EXERCISE DETAILS:
Starting at the line that contains "destruct chunk; [congruence|reflexivity].", restate each line word for word through the final line of the data, keeping both ends.

*** Begin section ***

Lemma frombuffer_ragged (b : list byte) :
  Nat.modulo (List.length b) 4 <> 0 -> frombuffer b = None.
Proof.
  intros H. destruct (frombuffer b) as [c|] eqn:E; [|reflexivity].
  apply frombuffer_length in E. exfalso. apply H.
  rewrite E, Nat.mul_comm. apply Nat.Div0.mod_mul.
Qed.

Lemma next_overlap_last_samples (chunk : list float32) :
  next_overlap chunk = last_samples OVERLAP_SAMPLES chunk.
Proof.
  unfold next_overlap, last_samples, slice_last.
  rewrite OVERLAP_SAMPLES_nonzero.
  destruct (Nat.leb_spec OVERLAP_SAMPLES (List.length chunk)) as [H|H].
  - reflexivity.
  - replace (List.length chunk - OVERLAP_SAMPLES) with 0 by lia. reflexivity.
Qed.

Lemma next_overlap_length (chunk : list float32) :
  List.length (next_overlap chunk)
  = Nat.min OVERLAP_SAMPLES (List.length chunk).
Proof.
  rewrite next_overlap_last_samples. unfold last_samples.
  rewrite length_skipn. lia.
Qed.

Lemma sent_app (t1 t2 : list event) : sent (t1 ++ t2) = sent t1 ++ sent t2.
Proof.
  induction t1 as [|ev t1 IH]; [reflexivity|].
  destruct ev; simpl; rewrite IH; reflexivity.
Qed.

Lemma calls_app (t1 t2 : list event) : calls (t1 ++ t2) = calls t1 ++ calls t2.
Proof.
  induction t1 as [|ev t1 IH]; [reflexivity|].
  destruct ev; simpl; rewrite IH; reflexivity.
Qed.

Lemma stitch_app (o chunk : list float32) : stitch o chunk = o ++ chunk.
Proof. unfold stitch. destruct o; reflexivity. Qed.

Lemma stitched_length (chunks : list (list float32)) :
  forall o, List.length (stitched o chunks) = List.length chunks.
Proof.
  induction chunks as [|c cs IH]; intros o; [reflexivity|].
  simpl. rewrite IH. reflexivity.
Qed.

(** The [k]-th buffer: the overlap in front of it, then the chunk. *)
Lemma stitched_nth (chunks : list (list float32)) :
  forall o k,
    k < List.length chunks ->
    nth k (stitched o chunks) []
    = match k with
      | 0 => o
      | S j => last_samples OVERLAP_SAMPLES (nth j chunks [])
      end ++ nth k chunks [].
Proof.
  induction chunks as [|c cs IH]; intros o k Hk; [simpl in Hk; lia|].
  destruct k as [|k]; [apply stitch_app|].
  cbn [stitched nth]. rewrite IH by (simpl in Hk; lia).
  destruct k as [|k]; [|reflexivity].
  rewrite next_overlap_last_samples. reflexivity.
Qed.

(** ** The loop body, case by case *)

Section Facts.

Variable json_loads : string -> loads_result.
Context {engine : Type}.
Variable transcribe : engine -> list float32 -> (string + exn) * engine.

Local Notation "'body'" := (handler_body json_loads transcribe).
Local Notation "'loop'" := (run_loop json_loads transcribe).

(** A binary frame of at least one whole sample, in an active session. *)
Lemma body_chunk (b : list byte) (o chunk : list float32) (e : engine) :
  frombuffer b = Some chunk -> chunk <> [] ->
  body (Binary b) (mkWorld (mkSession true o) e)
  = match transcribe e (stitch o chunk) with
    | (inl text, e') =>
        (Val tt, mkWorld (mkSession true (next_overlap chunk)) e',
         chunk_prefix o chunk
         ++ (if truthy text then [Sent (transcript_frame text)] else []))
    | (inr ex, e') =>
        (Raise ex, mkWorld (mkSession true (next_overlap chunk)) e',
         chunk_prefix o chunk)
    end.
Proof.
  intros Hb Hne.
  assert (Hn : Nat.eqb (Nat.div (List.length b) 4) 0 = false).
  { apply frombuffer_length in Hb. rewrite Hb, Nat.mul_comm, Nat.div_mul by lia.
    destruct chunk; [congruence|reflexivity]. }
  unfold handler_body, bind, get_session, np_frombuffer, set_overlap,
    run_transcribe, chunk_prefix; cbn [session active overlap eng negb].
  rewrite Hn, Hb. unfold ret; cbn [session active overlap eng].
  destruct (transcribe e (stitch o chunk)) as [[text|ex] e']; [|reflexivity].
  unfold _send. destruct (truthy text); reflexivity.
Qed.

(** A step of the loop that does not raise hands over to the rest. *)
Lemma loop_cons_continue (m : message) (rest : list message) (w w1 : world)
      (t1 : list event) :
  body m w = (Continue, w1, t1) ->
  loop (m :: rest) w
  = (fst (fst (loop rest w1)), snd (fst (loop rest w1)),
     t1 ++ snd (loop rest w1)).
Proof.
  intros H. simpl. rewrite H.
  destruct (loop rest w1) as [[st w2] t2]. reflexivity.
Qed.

*** End section ***

WORKED SOLUTION:
    destruct chunk; [congruence|reflexivity]. }
  unfold handler_body, bind, get_session, np_frombuffer, set_overlap,
    run_transcribe, chunk_prefix; cbn [session active overlap eng negb].
  rewrite Hn, Hb. unfold ret; cbn [session active overlap eng].
  destruct (transcribe e (stitch o chunk)) as [[text|ex] e']; [|reflexivity].
  unfold _send. destruct (truthy text); reflexivity.
Qed.

(** A step of the loop that does not raise hands over to the rest. *)
Lemma loop_cons_continue (m : message) (rest : list message) (w w1 : world)
      (t1 : list event) :
  body m w = (Continue, w1, t1) ->
  loop (m :: rest) w
  = (fst (fst (loop rest w1)), snd (fst (loop rest w1)),
     t1 ++ snd (loop rest w1)).
Proof.
  intros H. simpl. rewrite H.
  destruct (loop rest w1) as [[st w2] t2]. reflexivity.
Qed.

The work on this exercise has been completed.